Physical Review X (Sep 2019)
Spin Excitations of a Proximate Kitaev Quantum Spin Liquid Realized in Cu_{2}IrO_{3}
Abstract
Magnetic moments arranged at the corners of a honeycomb lattice are predicted to form a novel state of matter, the Kitaev quantum spin liquid, under the influence of frustration effects between bond-dependent Ising interactions. Some layered honeycomb iridates and related materials, such as Na_{2}IrO_{3} and α-RuCl_{3}, are proximate to the Kitaev quantum spin liquid, but bosonic spin-wave excitations associated with undesirable antiferromagnetic long-range order mask the inherent properties of the Kitaev Hamiltonian.
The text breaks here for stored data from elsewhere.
Lemma scan_members_text (kvs : list (string * json)) :
  kvs <> [] -> Forall (fun kv => reads_back (snd kv)) kvs ->
  forall (rest : string) (fuel : nat),
    members_weight kvs <= fuel ->
    scan_members fuel (behind (members_text kvs ++ String "}" rest))
    = Some (kvs, rest).
Proof.
  intros Hne Hall. induction Hall as [|[k x] kvs Hx Hkvs IH]; [congruence|].
  intros rest fuel Hf. clear Hne. simpl in Hx.
  destruct fuel as [|fuel]; [simpl in Hf; lia|].
  simpl in Hf.
  destruct kvs as [|kv kvs].
  - rewrite members_text_one, behind_cons.
    apply scan_members_last; [exact Hx|lia].
  - rewrite members_text_more, behind_cons.
    destruct (members_text_quote (kv :: kvs)) as [t' Ht']; [discriminate|].
    assert (Hq : members_text (kv :: kvs) ++ String "}" rest
                 = String quote (t' ++ String "}" rest))
      by (now rewrite Ht').
    specialize (IH ltac:(discriminate) rest fuel).
    rewrite Hq in IH |- *. rewrite behind_cons in IH.
    rewrite scan_members_more; [|exact Hx|lia].
    rewrite IH; [reflexivity|].
    simpl members_weight in Hf |- *. lia.
Qed.

Lemma scan_once_string (fuel : nat) (r : string) :
  scan_once (S fuel) (String quote r)
  = match scanstring (S (String.length r)) r with
    | Some (t, rest) => Some (JStr t, rest)
    | None => None
    end.
Proof. reflexivity. Qed.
Here, we use ^{63}Cu nuclear quadrupole resonance to uncover the low-energy spin excitations in the nearly ideal honeycomb lattice of effective spin S=1/2 at the Ir^{4+} sites in Cu_{2}IrO_{3}. We demonstrate that, unlike Na_{2}IrO_{3}, Ir spin fluctuations exhibit no evidence for critical slowing-down toward magnetic long-range order in zero external magnetic field. Moreover, the low-energy spin excitation spectrum is dominated by a mode that has a large excitation gap comparable to the Ising interactions, a signature expected for Majorana fermions of the Kitaev quantum spin liquid.